(Stored items)
━━━

Lemma dropped_survives r e r' : shape r -> e ∈ live r -> dropped r e r' -> survives r r'.
Proof.
  intros Hs He Hd. assert (Hne : forall i e', target r' i = Some e' -> i ∉ shared r e).
  { intros i e' Hi Hin. rewrite (dr_target _ _ _ Hd), decide_True in Hi by done. done. }
  split.
  - apply Hd.
  - intros e' He'. rewrite (dr_map _ _ _ Hd), elem_of_others in He'. by destruct He'.
  - intros i e' Hi. by destruct (dropped_target_inv r e r' Hs Hd i e' Hi).
  - intros i e' Hi He'. rewrite (dr_map _ _ _ Hd), elem_of_others in He'. destruct He' as [_ Hn].
    by apply (dropped_target_other r e r').
  - intros i [e' Hi]. rewrite (dr_view _ _ _ Hd), decide_False; [done|by eapply Hne|].
    apply (sh_types _ Hs). destruct (dropped_target_inv r e r' Hs Hd i e' Hi) as [-> _]. done.
  - intros i [e' Hi]. rewrite (dr_supers _ _ _ Hd), decide_False; [done|by eapply Hne].
  - apply Hd.
Qed.

(** The loop removes the groups on the stack and all that becomes unused on the way,
    in no more turns than there are groups. *)
Lemma drop_loop_ok h fuel : forall r,
  reg_inv r h -> (length (live r) <= fuel)%nat ->
  exists r', drop_loop dbg oc fuel r = Ok r' /\ reg_inv r' h /\ drop_stack r' = [] /\ survives r r'.
Proof.
  induction fuel as [|fuel IH]; intros r [Hs Hc] Hf.
  - destruct (drop_stack r) as [|e s] eqn:Hst.
    + exists r. unfold drop_loop. rewrite Hst. split; [done|]. split; [by split; rewrite ?Hst|].
      split; [done|]. apply survives_refl, recounted_refl.
    + destruct (proj1 (co_stack _ _ _ _ Hc e)) as [He _]; [set_solver|].
      destruct (live r); [set_solver|cbn in Hf; lia].
  - cbn [drop_loop]. destruct (drop_stack r) as [|e s] eqn:Hst.
    + exists r. split; [done|]. split; [by split; rewrite ?Hst|].
      split; [done|]. apply survives_refl, recounted_refl.
    + destruct (drop_entry_ok r h e s Hs Hc) as (r1 & -> & Hi1 & Hd & He & _). cbn [mbind outcome_bind].
      pose proof (dropped_length _ _ _ Hs He Hd).
      destruct (IH r1 Hi1) as (r2 & -> & Hi2 & Hst2 & Hsv); [lia|].
      exists r2. split; [done|]. split; [done|]. split; [done|].
      eapply survives_trans; [by eapply dropped_survives|done].
Qed.

Lemma recounted_inv r r' h :
  recounted r r' -> shape r ->
  counts_ok (arcs r') (live r) (drop_stack r') (h ++ (live r ≫= out r)) -> reg_inv r' h.
Proof.
  intros Hr Hs Hc. split; [by eapply recounted_shape|].
  assert (Hl : live r' = live r) by apply (recounted_fields _ _ Hr). rewrite Hl.
  rewrite (bind_same (live r) (out r') (out r)); [done|]. intros e _. by apply recounted_out.
Qed.

(** A reference given up by a handle. *)
Lemma release_handle_ok r h e :
  reg_inv r (e :: h) -> drop_stack r = [] ->
  exists r', ('(z, r) ← decref dbg r e; if (z : bool) then unregister_entry dbg oc r e else Ok r) = Ok r' /\
    reg_inv r' h /\ drop_stack r' = [] /\ survives r r'.
Proof.
  intros [Hs Hc] Hst. cbn [app] in Hc.
  destruct (decref_ok dbg r _ _ _ e Hc) as (r1 & H1 & Hr & Hstr & Hc1). rewrite H1. cbn [mbind outcome_bind].
  assert (Hr1 : forall s, recounted r (set_stack r1 s)) by (intros s; exists (arcs r1), s; by rewrite Hr).
  rewrite Hst in Hc1. case_bool_decide as Hd.
  - unfold unregister_entry. rewrite debug_assert_true by (rewrite Hr; cbn; by rewrite bool_decide_eq_true_2).
    cbn [mbind outcome_bind]. unfold push_drop. replace (drop_stack r1) with ([] : list nat) by (by rewrite Hr).
    destruct (drop_loop_ok h (S (length (hash_consing_map r1))) (set_stack r1 [e])) as (r2 & -> & Hi2 & Hst2 & Hsv).
    { by apply (recounted_inv r). }
    { unfold live. cbn. lia. }
    exists r2. split; [done|]. split; [done|]. split; [done|].
    eapply survives_trans; [apply survives_refl, Hr1|exact Hsv].
  - assert (Hr0 : set_stack r1 [] = r1) by (rewrite Hr; destruct r; cbn in *; by rewrite Hst).
    specialize (Hr1 []). rewrite Hr0 in Hr1.
    exists r1. split; [done|]. split; [|split; [by rewrite Hr|by apply survives_refl]].
    apply (recounted_inv r); [done..|]. by rewrite <- Hr0.
Qed.
End Remove.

━━━

■ **Action item**
From the records above, return each line that has the string "arcs".

■ **Exercise output**
  counts_ok (arcs r') (live r) (drop_stack r') (h ++ (live r ≫= out r)) -> reg_inv r' h.
  assert (Hr1 : forall s, recounted r (set_stack r1 s)) by (intros s; exists (arcs r1), s; by rewrite Hr).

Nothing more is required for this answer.